There are bench marks in every mother's life. The day she sees a + sign on the pregnancy test stick, the first ultrasound pictures, the first scraped knee, the first cub scout award, the first drive in a car when you are in the passenger seat hanging on for dear life, and the last day of homeschooling. I have done all of these with one child and expect to do them all with the rest. My oldest boy "graduates" in just months. Granted he has been in college for the past two years but this is his last year in "high school." I am busy doing all the "senior" things that all the other moms in the ward are doing.
As we look back on the journey we see lots of things that we enjoyed and many things we could have improved. I asked him the other day to make a list for me. On the positive side he listed: "I got to learn at my own pace and learn the things I wanted to, I got to sleep more and I had a very loose schedule." Things he didn't like were lack of social interaction and having family around all the time. Since I need a bit more to write an article about I asked, "What should we have done differently for you." He thought for a moment and said, "I was prepared for college. The areas where I wasn't prepared were my fault, not yours." He felt his math skills weren't good enough and he takes full blame for that since he stopped when it got "hard." He wished he would have written more and taken it more seriously. But the one thing he wished I would have done more is set "hard deadlines" and be serious about them. In my defense he did say that it would have been hard because even though I was the teacher, I was also his mother and that would have made it hard. "Missing a deadline would get your displeasure, but I knew you would get over it and still love me. My professors don't care."
I've thought about his comments for the past few days. How do you prepare your children for college? How do you make them learn something when they refuse? How do you separate mother from teacher?
I have been homeschooling for the past 13 academic years: 18 years of my life. I have taught six kids to read, write and do math. I have taught physical science, biology, botany, chemistry, ancient history, modern history, Spanish, Portuguese, Latin, geology, cooking, cleaning, spelling, grammar and a lot more things I can't remember. I've taught them more than once. I have taught the things our state requires and more. I even hired a writing tutor to help them.
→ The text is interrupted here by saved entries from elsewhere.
Lemma parse_header_author (a : jstr) (z : Z) (acc : CommitData) :
  parse_header (lit "author " ++ a ++ [SP] ++ Z_toString z) acc
  = {| card := card acc; parent := parent acc; author := a;
       timestamp := Num z; message := message acc |}.
Proof.
  unfold parse_header.
  change (startsWith (lit "card ") (lit "author " ++ a ++ [SP] ++ Z_toString z))
    with false.
  change (startsWith (lit "parent ") (lit "author " ++ a ++ [SP] ++ Z_toString z))
    with false.
  rewrite startsWith_app.
  change 7 with (Z.of_nat (length (lit "author "))). rewrite slice_from_app.
  cbv zeta. change ([SP] ++ Z_toString z) with (SP :: Z_toString z).
  rewrite lastIndexOf_app by (apply Z_toString_free_of; [reflexivity|discriminate]).
  rewrite slice_prefix.
  replace (a ++ SP :: Z_toString z) with ((a ++ [SP]) ++ Z_toString z)
    by (now rewrite <- app_assoc).
  replace (Z.of_nat (length a) + 1) with (Z.of_nat (length (a ++ [SP])))
    by (rewrite length_app; cbn; lia).
  now rewrite slice_from_app, parseInt_Z_toString.
Qed.

Lemma header_line_nonempty (k : string) (s : jstr) :
  lit k <> [] -> lit k ++ s <> [].
Proof. destruct (lit k); [contradiction|discriminate]. Qed.

Lemma serializeCommit_lines (x : CommitData) :
  serializeCommit x
  = let rest := (lit "author " ++ author x ++ [SP] ++ Number_toString (timestamp x))
                  ++ LF :: [] ++ LF :: message x in
    (lit "card " ++ card x) ++ LF ::
    match parent x with
    | Some p => (lit "parent " ++ p) ++ LF :: rest
    | None => rest
    end.
Proof. destruct x as [c [p|] a t m]; reflexivity. Qed.

(** C9, amended.  For every commit record whose card digest is not
    empty, whose card digest, parent digest and author hold no line feed
    and whose timestamp is a safe integer (of magnitude at most
    2^53 - 1), [parseCommit] of the serialized text returns the record,
    under the digest it is given. *)
Theorem parseCommit_serializeCommit_roundtrip (h : jstr) (x : CommitData) (z : Z) :
  card x <> [] ->
  free_of LF (card x) ->
  (forall p, parent x = Some p -> free_of LF p) ->
  free_of LF (author x) ->
  timestamp x = Num z ->
  is_safe_integer z ->
  parseCommit h (serializeCommit x) = Ok {| hash := h; data := x |}.
Proof.
  rewrite serializeCommit_lines.
  destruct x as [c p a t m]. cbn [card parent author timestamp message].
  intros Hc Hcl Hp Ha -> _. cbn [Number_toString]. cbv zeta.
  assert (Hcard : free_of LF (lit "card " ++ c)).
  { apply free_of_app; [|assumption]. repeat constructor; discriminate. }
  assert (Hauth : free_of LF (lit "author " ++ a ++ [SP] ++ Z_toString z)).
  { repeat apply free_of_app; try assumption; try (repeat constructor; discriminate).
    apply Z_toString_free_of; [reflexivity|discriminate]. }
  unfold parseCommit.
  destruct p as [p|].
  - assert (Hpar : free_of LF (lit "parent " ++ p)).
    { apply free_of_app; [|now apply Hp]. repeat constructor; discriminate. }
    rewrite !split_on_app by (assumption || constructor).
    rewrite !parse_lines_cons by (apply header_line_nonempty; discriminate).
    rewrite parse_header_card, parse_header_parent, parse_header_author.
    cbn [parse_lines card parent author timestamp message].
    rewrite join_split_on. destruct c; [contradiction|reflexivity].
  - rewrite !split_on_app by (assumption || constructor).
    rewrite !parse_lines_cons by (apply header_line_nonempty; discriminate).
    rewrite parse_header_card, parse_header_author.
    cbn [parse_lines card parent author timestamp message].
    rewrite join_split_on. destruct c; [contradiction|reflexivity].
Qed.

(** *** Running the monad *)

Lemma bind_ok {A B} (m : M A) (k : A -> M B) fs a fs' :
  m fs = (Ok a, fs') -> bind m k fs = k a fs'.
Proof. intros H. unfold bind. now rewrite H. Qed.

Lemma bind_err {A B} (m : M A) (k : A -> M B) fs e fs' :
  m fs = (Err e, fs') -> bind m k fs = (Err e, fs').
Proof. intros H. unfold bind. now rewrite H. Qed.
(** An upsert whose change is accepted and whose first poll is throttled. *)
Lemma register_dns_raises_witness :
  exists t',
    register_dns (refusing Sim.plain) 5 "alice" "example.org" "203.0.113.7" false []
      = (Raise (ClientError "Throttling"), t') /\
    length t' = 5%nat /\
    ((ClientError "Throttling" = Exception "Wrong number of hosted zones!" /\
      exists zones,
        length (HostedZones zones) <> 1%nat /\
        t' = [] ++ [EvListHostedZonesByName "example.org" (Ok zones)]) \/
     (exists c evs failed,
        ClientError "Throttling" = ClientError c /\
        t' = [] ++ evs ++ [failed] /\
        failure_of failed = Some c /\
        Forall (fun x => failure_of x = None) evs)).
Proof.
  exists (register_dns (refusing Sim.plain) 5 "alice" "example.org" "203.0.113.7"
            false []).2.
  split; [run|]. split; [run|].
  apply (register_dns_raises (refusing Sim.plain) 5 "alice" "example.org"
           "203.0.113.7" false []). run.
Defined.

(** ** Failures inside [terminate_instances] *)

Lemma deletions_not_terminate name domain (ms : list Summary) dels :
  Forall2 (deletion name domain) ms dels ->
  Forall (fun e => is_terminate e = false) (concat dels).
Proof.
  induction 1 as [|m del ms dels (zones & zone & request & _ & ->) _ IH];
    [constructor|].
  rewrite concat_cons. apply Forall_app. split; [now repeat constructor | exact IH].
Qed.

Lemma dns_not_terminate (evs : list event) :
  Forall (fun e => is_dns e = true) evs ->
  Forall (fun e => is_terminate e = false) evs.
Proof. intros H. eapply Forall_impl; [exact H|]. now intros []. Qed.

(** X2. A terminate request is the last thing [terminate_instances] does, and
    it is made only after the DNS deletion of every match was accepted: a run
    either ends earlier, raising, without any terminate request, or its
    events are the inventory query, the countdown, the accepted deletions of
    all matches and then the one terminate request, whose answer decides
    between returning the number of matches and raising the provider's
    error.  So a failed DNS deletion terminates nothing, and a refused
    terminate request leaves the records deleted and the instances alive. *)
Theorem terminate_request_is_last aws fuel name t o t' :
  terminate_instances aws fuel name t = (o, t') ->
  exists evs,
    t' = t ++ evs /\
    ((Forall (fun e => is_terminate e = false) evs /\ exists e, o = Raise e) \/
     (exists resp dels answer before,
        let instances := summary_of <$> inventory resp in
        let matching := List.filter (named name) instances in
        Forall2 (deletion name "learning-observer.org") matching dels /\
        before = [ EvDescribeInstances deploy_group_filter (Ok resp);
                   EvPrint [PStr "All instances: "; PSummaries instances];
                   EvPrint [PStr "Matching instances: "; PSummaries matching] ]
                 ++ countdown
                 ++ [ EvPrint [PStr "Removing DNS"] ]
                 ++ concat dels
                 ++ [ EvPrint [PStr "Terminating"] ] /\
        Forall (fun e => is_terminate e = false) before /\
        evs = before ++ [EvTerminateInstances (sum_InstanceId <$> matching) answer] /\
        o = match answer with
            | Ok _ => Return (length matching)
            | Failed c => Raise (ClientError c)
            end)).
Proof.
  rewrite terminate_instances_run.
  destruct (ec2client_describe_instances aws t deploy_group_filter) as [resp|c].
  2:{ intros [= <- <-]. eexists. split; [reflexivity|]. left.
      split; [now repeat constructor | now eexists]. }
  cbn zeta. destruct (forallb tagged (inventory resp)).
  2:{ intros [= <- <-]. eexists. split; [reflexivity|]. left.
      split; [now repeat constructor | now eexists]. }
  destruct (forallb has_name _).
  2:{ intros [= <- <-]. eexists. split; [now rewrite <- app_assoc|]. left.
      split; [now repeat constructor | now eexists]. }
  destruct (for_ _ _ _) as [[[]|e|] t4] eqn:Hloop; apply deletions_run in Hloop.
  - destruct Hloop as (dels & Hdels & ->).
    assert (Forall (fun e => is_terminate e = false)
              ([ EvDescribeInstances deploy_group_filter (Ok resp);
                 EvPrint [PStr "All instances: ";
                          PSummaries (summary_of <$> inventory resp)];
                 EvPrint [PStr "Matching instances: ";
                          PSummaries (List.filter (named name)
                                        (summary_of <$> inventory resp))] ]
               ++ countdown ++ [ EvPrint [PStr "Removing DNS"] ]
               ++ concat dels ++ [ EvPrint [PStr "Terminating"] ])) as Hquiet.
    { repeat (apply Forall_app; split); try (now repeat constructor).
      eapply deletions_not_terminate, Hdels. }
    destruct (ec2client_terminate_instances aws _ _) as [u|c]; intros [= <- <-].
    + eexists. split; [rewrite <- !app_assoc; reflexivity|]. right.
      exists resp, dels, (Ok u). eexists. cbn zeta.
      split; [exact Hdels|]. split; [reflexivity|]. split; [exact Hquiet|].
      split; [|reflexivity]. now rewrite <- !app_assoc.
    + eexists. split; [rewrite <- !app_assoc; reflexivity|]. right.
      exists resp, dels, (Failed c). eexists. cbn zeta.
      split; [exact Hdels|]. split; [reflexivity|]. split; [exact Hquiet|].
      split; [|reflexivity]. now rewrite <- !app_assoc.
  - destruct Hloop as (_ & evs & -> & Hevs). intros [= <- <-].
    eexists. split; [rewrite <- !app_assoc; reflexivity|]. left.
    split; [|now eexists].
    repeat (apply Forall_app; split); try (now repeat constructor).
    now apply dns_not_terminate.
  - contradiction.
Qed.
I have had two sons now pass the test to get into our local community college. I did my job, or so I hope.
As a parent I joke that the one thing I fought so hard for in Heaven was agency and yet I want to take it away from my children. After all, I know what is best for them and they just ruin it by making their own choices. One thing we cannot do is force a child to learn. If they don't want to learn they won't. I struggled for many years trying to help my oldest understand math. At least he admits that it was his fault that he didn't do more to learn the lessons that were placed in front of him. The only thing that I can do for my children is present the material again and again and hope that some of it will sink in. When I first started my journey down this homeschooling path a friend told me her job was to "facilitate her children's learning." When my son told me that the times he didn't learn were his fault, I knew he was right but that didn't take the sting out of it.
Separating the role of mom and teacher has been the hardest thing for me to do. My mantra has always been "Life is school, school is life." Everything we do is about learning, therefore I'm always both a teacher and a mom. For that reason it is sometimes very hard for me to turn off the sympathetic mom and turn on the hard nosed teacher, especially when it comes to deadlines. My son's college professors don't care that his mother has cancer and that he had to be her chauffer and drive her to surgery. His professors don't care that he had three other papers due or an extra busy weekend at work.
The adjustment to college has been a difficult adjustment for my son to make, but he has made it and, thankfully, he has been passing tips along to his younger siblings and also to me. I've been able to use his feedback to adjust how I teach our other children. Life really is all about learning and together we are learning as we go.